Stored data

******************************

(** The copy fails on [Demo.failing_host]; the backup is reported all the
    same and the file is rewritten. *)
Lemma backup_reports_success_witness :
  returncode (respond Demo.failing_host 1
                (Cp interfaces_file "/etc/network/interfaces.backup.20251101_120000"))
  = 1%Z
  /\ exists s',
       backup_file Demo.failing_host interfaces_file Demo.with_interfaces
       = (Ok (Some "/etc/network/interfaces.backup.20251101_120000"%string), s')
       /\ files s' !! interfaces_file = Some "auto lo"%string.
Proof.
  split; [reflexivity|].
  destruct (backup_reports_success_whatever_cp_does Demo.failing_host
              interfaces_file Demo.with_interfaces)
    as (_ & s' & E & _ & _ & Hf & _).
  - exists "auto lo"%string. vm_compute. reflexivity.
  - exists s'. split; [exact E|]. rewrite Hf. vm_compute. reflexivity.
Defined.

(** C1 (as amended).  For every content of the exclusion file, when the
    file can be opened: if both tests of the writer succeed (the content
    contains [denyinterfaces eth0] and [denyinterfaces zt]) the writer
    writes nothing and the content is unchanged; otherwise it appends the
    block with the two directives once, so that each directive occurs
    once more than before (exactly once when it did not occur before).
    After one run both tests succeed, and a second run in succession
    writes nothing and changes nothing. *)
Theorem dhcpcd_writer_idempotent (W : World) (s : State) (content : string) :
  files s !! dhcpcd_conf = Some content ->
  (forall n, can_open W n dhcpcd_conf = true) ->
  let appended := negb (dhcpcd_configured content) in
  let content' := if appended then content +:+ dhcpcd_block else content in
  exists s1 s2,
    configure_dhcpcd W s = (Ok true, s1)
    /\ files s1 !! dhcpcd_conf = Some content'
    /\ writes (trace s1)
       = (if appended then [(dhcpcd_conf, ModeA, dhcpcd_block)] else [])
         ++ writes (trace s)
    /\ dhcpcd_configured content' = true
    /\ Py.occurrences "denyinterfaces eth0" content'
       = Py.occurrences "denyinterfaces eth0" content + (if appended then 1 else 0)
    /\ Py.occurrences "denyinterfaces zt*" content'
       = Py.occurrences "denyinterfaces zt*" content + (if appended then 1 else 0)
    /\ configure_dhcpcd W s1 = (Ok true, s2)
    /\ files s2 !! dhcpcd_conf = Some content'
    /\ writes (trace s2) = writes (trace s1).
Proof.
  intros Hfile Hopen appended content'.
  assert (Hconf : dhcpcd_configured content' = true).
  { subst content' appended. destruct (dhcpcd_configured content) eqn:Hc; simpl.
    - exact Hc.
    - unfold dhcpcd_configured.
      rewrite !contains_app_r by reflexivity. reflexivity. }
  assert (Hblock : exists t, dhcpcd_block = String newline t)
    by (eexists; reflexivity).
  assert (Hocc : forall pat, pat <> EmptyString -> Py.has_char newline pat = false ->
            Py.occurrences pat dhcpcd_block = 1 ->
            Py.occurrences pat content'
            = Py.occurrences pat content + (if appended then 1 else 0)).
  { intros pat Hne Hnl Hone. subst content'. destruct appended; [|lia].
    destruct Hblock as (t & Ht). rewrite Ht in *.
    rewrite (occurrences_app_sep newline) by assumption. rewrite Hone. reflexivity. }
  destruct (configure_dhcpcd_existing_spec W
              (log (EvPrint Header "Configuring dhcpcd") s) content Hfile Hopen)
    as (s1 & new1 & E1 & T1 & F1 & W1 & _).
  rewrite <- (configure_dhcpcd_present W s content Hfile) in E1.
  assert (F1' : files s1 !! dhcpcd_conf = Some content').
  { rewrite F1. subst content' appended.
    destruct (dhcpcd_configured content); reflexivity. }
  destruct (configure_dhcpcd_existing_spec W
              (log (EvPrint Header "Configuring dhcpcd") s1) content' F1' Hopen)
    as (s2 & new2 & E2 & T2 & F2 & W2 & _).
  rewrite <- (configure_dhcpcd_present W s1 content' F1') in E2.
  rewrite Hconf in F2, W2.
  exists s1, s2. split; [exact E1|]. split; [exact F1'|]. split.
  { rewrite T1, writes_app, W1. subst appended.
    destruct (dhcpcd_configured content); reflexivity. }
  split; [exact Hconf|].
  split; [apply Hocc; [discriminate | reflexivity | reflexivity]|].
  split; [apply Hocc; [discriminate | reflexivity | reflexivity]|].
  split; [exact E2|]. split; [exact F2|].
  rewrite T2, writes_app, W2. reflexivity.
Qed.

Lemma dhcpcd_writer_idempotent_witness :
  exists s1 s2,
    configure_dhcpcd Demo.plain_host Demo.unconfigured = (Ok true, s1)
    /\ files s1 !! dhcpcd_conf = Some (("hostname" +:+ nl) +:+ dhcpcd_block)
    /\ configure_dhcpcd Demo.plain_host s1 = (Ok true, s2)
    /\ files s2 !! dhcpcd_conf = Some (("hostname" +:+ nl) +:+ dhcpcd_block).
Proof.
  destruct (dhcpcd_writer_idempotent Demo.plain_host Demo.unconfigured
              ("hostname" +:+ nl))
    as (s1 & s2 & E1 & F1 & _ & _ & _ & _ & E2 & F2 & _).
  - vm_compute. reflexivity.
  - intros n. reflexivity.
  - exists s1, s2. repeat split; assumption.
Defined.

(** C1, as stated, fails: the file that already denies [eth0] but not
    [zt*] is missing a directive, and after one run it holds
    [denyinterfaces eth0] twice, not once. *)
Lemma dhcpcd_writer_repeats_present_directive :
  dhcpcd_configured ("denyinterfaces eth0" +:+ nl) = false
  /\ fst (configure_dhcpcd Demo.plain_host Demo.half_configured) = Ok true
  /\ option_map (Py.occurrences "denyinterfaces eth0")
       (files (snd (configure_dhcpcd Demo.plain_host Demo.half_configured))
          !! dhcpcd_conf)
     = Some 2.
Proof. vm_compute. repeat split. Qed.

(** C2.  The writer names [eth0] whatever the operator chose: with the
    operator bridging [eth1] the run completes, the exclusion file gets
    the block with [denyinterfaces eth0], no directive names [eth1], and
    the network-interfaces file of the same run bridges [eth1]. *)
Lemma dhcpcd_directives_ignore_interface :
  fst (main Demo.plain_host Demo.bridging_eth1) = Ok tt
  /\ files (snd (main Demo.plain_host Demo.bridging_eth1)) !! dhcpcd_conf
     = Some (("hostname" +:+ nl) +:+ dhcpcd_block)
  /\ Py.contains "denyinterfaces eth0" dhcpcd_block = true
  /\ Py.contains "eth1" dhcpcd_block = false
  /\ option_map (Py.contains "    bridge_ports eth1")
       (files (snd (main Demo.plain_host Demo.bridging_eth1)) !! interfaces_file)
     = Some true.
Proof. vm_compute. repeat split. Qed.




(** *** Operator input *)

(** C6 (as amended).  Whatever the operator types at the network prompt,
    the identifier stored in the configuration is either absent or the
    typed line without its surrounding white space, and then it has
    exactly 16 characters.  (Nothing checks that they are hexadecimal.) *)
Theorem network_identifier_has_16_characters (W : World) (s s' : State)
    (config : RunConfig) :
  get_user_input W s = (Ok config, s') ->
  zerotier_network config = None
  \/ exists line,
       In (EvInput network_prompt line) (trace s')
       /\ zerotier_network config = Some (Py.strip line)
       /\ String.length (Py.strip line) = 16.
Proof.
  intros H.
  destruct (get_user_input_network W s s' config H) as (line & new & T & Hin & Hz).
  destruct (String.length (Py.strip line) =? 16) eqn:Hlen; [right | left; exact Hz].
  exists line. split; [rewrite T; apply in_or_app; left; exact Hin|].
  split; [exact Hz | apply Nat.eqb_eq, Hlen].
Qed.

(** The operator pastes the identifier with blanks around it; the
    stripped line is stored. *)
Lemma network_identifier_witness :
  exists line,
    In (EvInput network_prompt line)
       (trace (snd (get_user_input Demo.plain_host Demo.pasting_blanks)))
    /\ Py.strip line = "a84ac5c10a1b2c3d"%string
    /\ String.length (Py.strip line) = 16.
Proof.
  destruct (network_identifier_has_16_characters Demo.plain_host
              Demo.pasting_blanks
              (snd (get_user_input Demo.plain_host Demo.pasting_blanks))
              {| physical_interface := "eth0"; bridge_ip := "192.168.1.2";
                 netmask := "255.255.255.0"; gateway := "192.168.1.1";
                 dns := "8.8.8.8 8.8.4.4";
                 zerotier_network := Some "a84ac5c10a1b2c3d"%string |})
    as [Hnone | (line & Hin & Hz & Hlen)].
  - vm_compute. reflexivity.
  - discriminate Hnone.
  - exists line. split; [exact Hin|]. split; [|exact Hlen].
    simpl in Hz. injection Hz as Hz. symmetry. exact Hz.
Defined.

(** C6, as stated, fails: sixteen letters z are stored as the network
    identifier, and the join command is run with them. *)
Lemma network_identifier_need_not_be_hex :
  option_map zerotier_network
    (match fst (get_user_input Demo.plain_host Demo.typing_z) with
     | Ok config => Some config
     | Raise _ => None
     end)
  = Some (Some "zzzzzzzzzzzzzzzz"%string)
  /\ is_hex "zzzzzzzzzzzzzzzz" = false
  /\ ran (fun c => match c with
                   | ZeroTierJoin id => String.eqb id "zzzzzzzzzzzzzzzz"
                   | _ => false
                   end)
       (trace (snd (main Demo.plain_host Demo.typing_z))) = true.
Proof. vm_compute. repeat split. Qed.

(** C7 (as amended).  The length that counts is the one of the typed
    line without its surrounding white space.  In every run of [main] in
    which every line typed at the network prompt has, once stripped, a
    length other than 16 (the empty line included), none of the events of
    the join stage, of the managed-routes stage or of the boot-action
    stage occurs, and the job table is as before: the stages are skipped.
    And the identifier stored by [get_user_input] is absent whenever the
    stripped line typed at the network prompt has a length other than 16. *)
Theorem short_identifier_skips_overlay_stages (W : World) (s : State)
    (r : Res unit) (s' : State) :
  main W s = (r, s') ->
  (forall s0 s1 config,
      get_user_input W s0 = (Ok config, s1) ->
      exists line new,
        trace s1 = new ++ trace s0
        /\ In (EvInput network_prompt line) new
        /\ (String.length (Py.strip line) <> 16 -> zerotier_network config = None))
  /\ exists new,
       trace s' = new ++ trace s
       /\ ((forall line, In (EvInput network_prompt line) new ->
                         String.length (Py.strip line) <> 16) ->
           Forall (fun e => ~ overlay_event e) new /\ crontab s' = crontab s).
Proof.
  intros Hmain. split.
  { intros s0 s1 config H.
    destruct (get_user_input_network W s0 s1 config H) as (line & new & T & Hin & Hz).
    exists line, new. repeat split; try assumption.
    intros Hne. rewrite Hz. apply Nat.eqb_neq in Hne. rewrite Hne. reflexivity. }
  destruct (main_unfold W s) as (s0 & Emain & W0). rewrite Emain in Hmain.
  assert (Hclose : within no_overlay_frame s s' ->
            exists new, trace s' = new ++ trace s
              /\ ((forall line, In (EvInput network_prompt line) new ->
                                String.length (Py.strip line) <> 16) ->
                  Forall (fun e => ~ overlay_event e) new /\ crontab s' = crontab s)).
  { intros (_ & _ & Hc & new & T & Hall). exists new. split; [exact T|].
    intros _. split; [exact Hall | apply Hc; exact I]. }
  unfold bind in Hmain.
  destruct (check_root W s0) as [[[]|e] s2] eqn:Eroot.
  2:{ injection Hmain as <- <-. apply Hclose.
      eapply within_trans; [exact W0 | eapply no_overlay_check_root, Eroot]. }
  assert (W2 : within no_overlay_frame s s2)
    by (eapply within_trans; [exact W0 | eapply no_overlay_check_root, Eroot]).
  destruct (get_user_input W s2) as [[config|e] s3] eqn:Einput.
  2:{ injection Hmain as <- <-. apply Hclose.
      eapply within_trans; [exact W2 | eapply no_overlay_get_user_input, Einput]. }
  assert (W3 : within no_overlay_frame s s3)
    by (eapply within_trans; [exact W2 | eapply no_overlay_get_user_input, Einput]).
  destruct (get_user_input_network W s2 s3 config Einput)
    as (line & new3 & T3 & Hin & Hz).
  destruct (within_extends _ _ _ W2) as (new2 & T2).
  destruct (within_extends _ _ _ (any_provision W config s3 r s' Hmain))
    as (new4 & T4).
  exists (new4 ++ new3 ++ new2). split.
  { rewrite T4, T3, T2, <- !app_assoc. reflexivity. }
  intros Hlines.
  assert (Hnone : zerotier_network config = None).
  { rewrite Hz.
    assert (Hne : String.length (Py.strip line) <> 16).
    { apply Hlines. apply in_or_app. right. apply in_or_app. left. exact Hin. }
    apply Nat.eqb_neq in Hne. rewrite Hne. reflexivity. }
  assert (Wall : within no_overlay_frame s s')
    by (eapply within_trans; [exact W3 | eapply no_overlay_provision; eassumption]).
  destruct Wall as (_ & _ & Hc & new & T & Hall).
  assert (new = new4 ++ new3 ++ new2) as <-.
  { apply (app_inv_tail (trace s)). rewrite <- T, T4, T3, T2, <- !app_assoc.
    reflexivity. }
  split; [exact Hall | apply Hc; exact I].
Qed.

******************************

How to complete this task: Could you restate word for word the lines above, from the one that contains "nl) +:+ dhcpcd_block)." through the one that contains "(** C1, as stated, fails: the", and no others?

Solution:
    /\ files s2 !! dhcpcd_conf = Some (("hostname" +:+ nl) +:+ dhcpcd_block).
Proof.
  destruct (dhcpcd_writer_idempotent Demo.plain_host Demo.unconfigured
              ("hostname" +:+ nl))
    as (s1 & s2 & E1 & F1 & _ & _ & _ & _ & E2 & F2 & _).
  - vm_compute. reflexivity.
  - intros n. reflexivity.
  - exists s1, s2. repeat split; assumption.
Defined.

(** C1, as stated, fails: the file that already denies [eth0] but not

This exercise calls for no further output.